Jane s'avança pour attraper les poignées du diable. Elle se sentit d'un coup très légère. Elle se retrouva suspendue, à quelques centimètres du sol, impuissante. La structure se mis à luire encore plus. Des images commencèrent à couler dans son cerveau. D'abord des flash, incompréhensibles, qui lui arrachèrent un cris de douleur.
-Shepard! Hurla Alenko en tentant de s'approcher.
-Reculez! Ordonna-t-elle.
Rapidement, des images d'amalgames grotesques de chair et d'acier lui montèrent aux yeux. Des cris strident, presque métalliques, attaquèrent ses oreilles. La mort. L'horreur. La destruction.
Alenko, était fou de rage. Il crevait d'envie d'aider la commandante, mais il savait qu'elle avait raison. Le colis lui faisait quelque chose. Si il venait l'aider, il serait certainement la prochaine victime. Il ordonna à Williams et Jenkins de reculer. Ils ne pouvaient rien pour elle.

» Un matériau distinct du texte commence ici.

(* ===== verification/Value.v ===== *)
(** * JSON-like values

    The [interface{}] trees that [unstructured.Unstructured] holds: nil,
    [bool], [int64], [float64] (by its IEEE-754 bits), [string],
    [[]interface{}] and [map[string]interface{}].  [VNilList] is a typed nil
    slice, which Go keeps apart from an empty one.  The file gives the
    induction principle over nested maps, the depth that bounds recursion,
    [reflect.DeepEqual] and [fmt.Sprintf("%v")]. *)
From S2P Require Import Prelude.
From stdpp Require Import options.

Inductive value :=
  | VNull
  | VBool (b : bool)
  | VInt (z : Z)
  | VFloat (bits : Z)
  | VString (s : string)
  | VList (l : list value)
  | VNilList
  | VMap (m : gmap string value).

(** [map[string]interface{}], the content of an [Unstructured]. *)
Abbreviation object := (gmap string value).

(** ** Depth and induction *)
Fixpoint vdepth (v : value) : nat :=
  match v with
  | VList l => S (foldr (λ x n, vdepth x `max` n) 0 l)
  | VMap m => S (map_fold (λ _ x n, vdepth x `max` n) 0 m)
  | _ => 0
  end.

Lemma vdepth_elem l x : x ∈ l → vdepth x < vdepth (VList l).
Proof. simpl. induction 1; simpl in *; lia. Qed.

Lemma vdepth_lookup m k x : m !! k = Some x → vdepth x < vdepth (VMap m).
Proof.
  simpl. revert k x. induction m as [|i y m Hi Hfold IH] using fin_maps.map_fold_ind; intros k x Hx.
  - by rewrite lookup_empty in Hx.
  - rewrite Hfold. apply lookup_insert_Some in Hx as [[-> ->]|[_ Hx]]; [lia|].
    specialize (IH _ _ Hx). lia.
Qed.

Lemma vdepth_VMap_le m n :
  (∀ k x, m !! k = Some x → vdepth x ≤ n) → vdepth (VMap m) ≤ S n.
Proof.
  intros Hm. simpl. apply le_n_S. revert Hm.
  induction m as [|i y m Hi Hfold IH] using fin_maps.map_fold_ind; intros Hm; [apply Nat.le_0_l|].
  rewrite Hfold. apply Nat.max_lub.
  - apply (Hm i). by simplify_map_eq.
  - apply IH. intros k x Hx. apply (Hm k).
    rewrite lookup_insert_ne; [done|]. intros ->. by rewrite Hi in Hx.
Qed.

Section value_ind.
Variable P : value → Prop.
Hypothesis Hnull : P VNull.
Hypothesis Hbool : ∀ b, P (VBool b).
Hypothesis Hint : ∀ z, P (VInt z).
Hypothesis Hfloat : ∀ z, P (VFloat z).
Hypothesis Hstring : ∀ s, P (VString s).
Hypothesis Hlist : ∀ l, Forall P l → P (VList l).
Hypothesis Hnil : P VNilList.
Hypothesis Hmap : ∀ m, map_Forall (λ _, P) m → P (VMap m).

Lemma value_deep_ind : ∀ v, P v.
Proof using All.
  intros v. induction v as [v IH] using (well_founded_ind (well_founded_ltof _ vdepth)).
  unfold ltof in IH. destruct v; auto.
  - apply Hlist, Forall_forall. intros x Hx. apply IH. by apply vdepth_elem.
  - apply Hmap. intros k x Hx. apply IH. by eapply vdepth_lookup.
Qed.
End value_ind.

(** ** [reflect.DeepEqual] *)

(** Equality up to the comparison of floats. *)
Fixpoint value_eq_with (feq : Z → Z → bool) (x y : value) : bool :=
  match x, y with
  | VNull, VNull => true
  | VBool a, VBool b => eqb a b
  | VInt a, VInt b => (a =? b)%Z
  | VFloat a, VFloat b => feq a b
  | VString a, VString b => a == b
  | VList l, VList k =>
    (fix go l k :=
       match l, k with
       | [], [] => true
       | a :: l, b :: k => value_eq_with feq a b && go l k
       | _, _ => false
       end) l k
  | VNilList, VNilList => true
  | VMap m, VMap n =>
    map_fold (λ i a acc,
      match n !! i with Some b => value_eq_with feq a b | None => false end && acc)
      (size m =? size n)%nat m
  | _, _ => false
  end.

(** IEEE-754 double precision: NaN is unequal to itself, the two zeros are
    equal, every other number has one bit pattern. *)
Definition float64_is_nan (bits : Z) : bool :=
  (Z.land (Z.shiftr bits 52) 2047 =? 2047)%Z && negb (Z.land bits (2 ^ 52 - 1) =? 0)%Z.

Definition float64_is_zero (bits : Z) : bool :=
  (bits =? 0)%Z || (bits =? 2 ^ 63)%Z.

Definition float64_eq (a b : Z) : bool :=
  negb (float64_is_nan a) && ((a =? b)%Z || (float64_is_zero a && float64_is_zero b)).

(** [a < b]: the bits of a float order as its sign and magnitude do. *)
Definition float64_rank (bits : Z) : Z := if (bits <? 2 ^ 63)%Z then bits else (2 ^ 63 - bits)%Z.
Definition float64_lt (a b : Z) : bool :=
  negb (float64_is_nan a) && negb (float64_is_nan b) && (float64_rank a <? float64_rank b)%Z.

Definition DeepEqual (left right : value) : bool := value_eq_with float64_eq left right.

(** Values whose floats are numbers other than negative zero. *)
Definition canonical_bits (bits : Z) : bool :=
  negb (float64_is_nan bits) && negb (bits =? 2 ^ 63)%Z.

Fixpoint canonical (v : value) : bool :=
  match v with
  | VFloat b => canonical_bits b
  | VList l => forallb canonical l
  | VMap m => map_fold (λ _ x acc, canonical x && acc) true m
  | _ => true
  end.

(** A boolean conjunction over the entries of a map. *)
Lemma map_fold_andb {A} (f : string → A → bool) (b : bool) (m : gmap string A) :
  map_fold (λ i a acc, f i a && acc) b m = true ↔
  b = true ∧ map_Forall (λ i a, f i a = true) m.
Proof.
  induction m as [|i x m Hi Hfold IH] using fin_maps.map_fold_ind.
  - rewrite map_fold_empty. split; [|tauto]. intros ->. split; [done|apply map_Forall_empty].
  - rewrite Hfold, andb_true_iff, IH, map_Forall_insert by done. tauto.
Qed.

Lemma VMap_eq_with feq m n :
  value_eq_with feq (VMap m) (VMap n) = true ↔
  size m = size n ∧
  map_Forall (λ i a, ∃ b, n !! i = Some b ∧ value_eq_with feq a b = true) m.
Proof.
  simpl. rewrite (map_fold_andb (λ i a,
    match n !! i with Some b => value_eq_with feq a b | None => false end)).
  rewrite Nat.eqb_eq. apply and_iff_compat_l.
  split; intros Hm i a Hi; specialize (Hm i a Hi); simpl in *.
  - destruct (n !! i) as [b|]; [by eauto|done].
  - destruct Hm as (b & -> & Hb). done.
Qed.

(** Two maps of one size are equal when the first is included in the second. *)
Lemma map_eq_of_size {A} (m n : gmap string A) :
  size m = size n → map_Forall (λ i a, n !! i = Some a) m → m = n.
Proof.
  intros Hs Hm. apply map_subseteq_size_eq; [|lia].
  apply map_subseteq_spec. intros i x Hi. by apply Hm.
Qed.

Lemma value_eq_with_eq feq x y :
  (∀ a b, feq a b = true → a = b) → value_eq_with feq x y = true → x = y.
Proof.
  intros Hfeq. revert y.
  induction x as [|a|a|a|s|l IH| |m IH] using value_deep_ind; intros [];
    simpl; intros Heq; try done.
  - f_equal. by apply eqb_prop.
  - f_equal. lia.
  - f_equal. auto.
  - f_equal. by go_bools.
  - f_equal. revert l0 Heq. induction IH as [|x l Hx _ IHl]; intros [|y k]; try done.
    intros [Hxy Hl]%andb_true_iff. f_equal; auto.
  - f_equal. apply VMap_eq_with in Heq as [Hs Hm]. apply map_eq_of_size; [done|].
    intros i a Hi. destruct (Hm i a Hi) as (b & Hb & Hab).
    rewrite Hb. f_equal. symmetry. by apply (IH i a Hi).
Qed.

#[global] Instance value_eq_dec : EqDecision value.
Proof.
  intros x y. destruct (value_eq_with Z.eqb x y) eqn:E.
  - left. apply (value_eq_with_eq Z.eqb); [intros; lia|done].
  - right. intros <-. revert E. apply not_false_iff_true.
    induction x as [|a|a|a|s|l IH| |m IH] using value_deep_ind; simpl; try done.
    + by destruct a.
    + lia.
    + lia.
    + by apply bool_decide_true.
    + induction IH as [|x l Hx _ IHl]; [done|]. by rewrite Hx, IHl.
    + apply VMap_eq_with. split; [done|]. intros i a Hi. exists a. split; [done|].
      by apply (IH i a Hi).
Defined.

Lemma float64_eq_canonical a b :
  canonical_bits a = true → canonical_bits b = true → float64_eq a b = true ↔ a = b.
Proof.
  unfold canonical_bits, float64_eq, float64_is_zero. intros Ha Hb. split.
  - intros H. apply andb_true_iff in H as [_ H]. apply orb_true_iff in H as [H|H]; lia.
  - intros ->. rewrite Z.eqb_refl. apply andb_true_iff in Ha as [-> _]. done.
Qed.

Lemma canonical_VMap m :
  canonical (VMap m) = true ↔ map_Forall (λ _ x, canonical x = true) m.
Proof. simpl. rewrite (map_fold_andb (λ _ x, canonical x)). tauto. Qed.

(** On canonical values [reflect.DeepEqual] is equality. *)
Lemma DeepEqual_spec x y :
  canonical x = true → canonical y = true → DeepEqual x y = true ↔ x = y.
Proof.
  unfold DeepEqual. revert y.
  induction x as [|a|a|a|s|l IH| |m IH] using value_deep_ind; intros [];
    simpl; intros Hx Hy; try (split; done).
  - rewrite eqb_true_iff. split; congruence.
  - rewrite Z.eqb_eq. split; congruence.
  - rewrite float64_eq_canonical by done. split; congruence.
  - rewrite bool_decide_eq_true. split; congruence.
  - assert (Hk : ∀ k : list value, VList l = VList k ↔ l = k) by (split; congruence).
    rewrite Hk. clear Hk. revert l0 Hy.
    induction IH as [|x l Hxl _ IHl]; intros [|y k]; simpl; intros Hy; try (split; done).
    apply andb_true_iff in Hx as [Hx1 Hx2], Hy as [Hy1 Hy2].
    rewrite andb_true_iff, Hxl, IHl by done. split; [intros [-> ->]; done|by intros [= -> ->]].
  - fold (canonical (VMap m)) in Hx. fold (canonical (VMap m0)) in Hy.
    apply canonical_VMap in Hx, Hy.
    change (value_eq_with float64_eq (VMap m) (VMap m0) = true ↔ VMap m = VMap m0).
    rewrite VMap_eq_with. split.
    + intros [Hs Hm]. f_equal. apply map_eq_of_size; [done|]. intros i a Hi.
      destruct (Hm i a Hi) as (b & Hb & Hab). rewrite Hb. f_equal. symmetry.
      apply (IH i a Hi); [by eapply Hx|by eapply Hy|done].
    + intros [= <-]. split; [done|]. intros i a Hi. exists a. split; [done|].
      apply (IH i a Hi); [by eapply Hx..|done].
Qed.

Lemma DeepEqual_refl x : canonical x = true → DeepEqual x x = true.
Proof. intros Hx. by apply DeepEqual_spec. Qed.

(** ** [fmt.Sprintf("%v")] and [fmt.Sprintf("%T")] *)
Fixpoint fmt_v `{!GoRuntime} (v : value) : string :=
  match v with
  | VNull => "<nil>"
  | VBool true => "true"
  | VBool false => "false"
  | VInt z => pretty z
  | VFloat bits => fmt_float64 bits
  | VString s => s
  | VList l => "[" +:+ strings_Join (map fmt_v l) " " +:+ "]"
  | VNilList => "[]"
  | VMap m =>
    let entries := map_fold (λ k x acc, (k, k +:+ ":" +:+ fmt_v x) :: acc) [] m in
    let sorted := merge_sort (λ a b, String.le a.1 b.1) entries in
    "map[" +:+ strings_Join sorted.*2 " " +:+ "]"
  end.

Definition fmt_T (v : value) : string :=
  match v with
  | VNull => "<nil>"
  | VBool _ => "bool"
  | VInt _ => "int64"
  | VFloat _ => "float64"
  | VString _ => "string"
  | VList _ | VNilList => "[]interface {}"
  | VMap _ => "map[string]interface {}"
  end.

Les images accélérèrent, les cris devinrent de plus en plus strident, comme si l'artefact perdait patience et tentait, à présent, de les marteler de force dans son crane. La lumière verte devint alors blanche. Alenko et les autres entendaient, à présent, un sifflement émaner de la structure, qui, brusquement, éclata.
Jane fut projetée de l'autre côté de la chambre forte, dans un nuage de débris, qui martelèrent sa combinaison. La dernière chose qu'elle vit fut Kaiden Alenko, qui se ruait vers elle, sa visière dépolarisée laissant voir un visage paniqué et horrifié.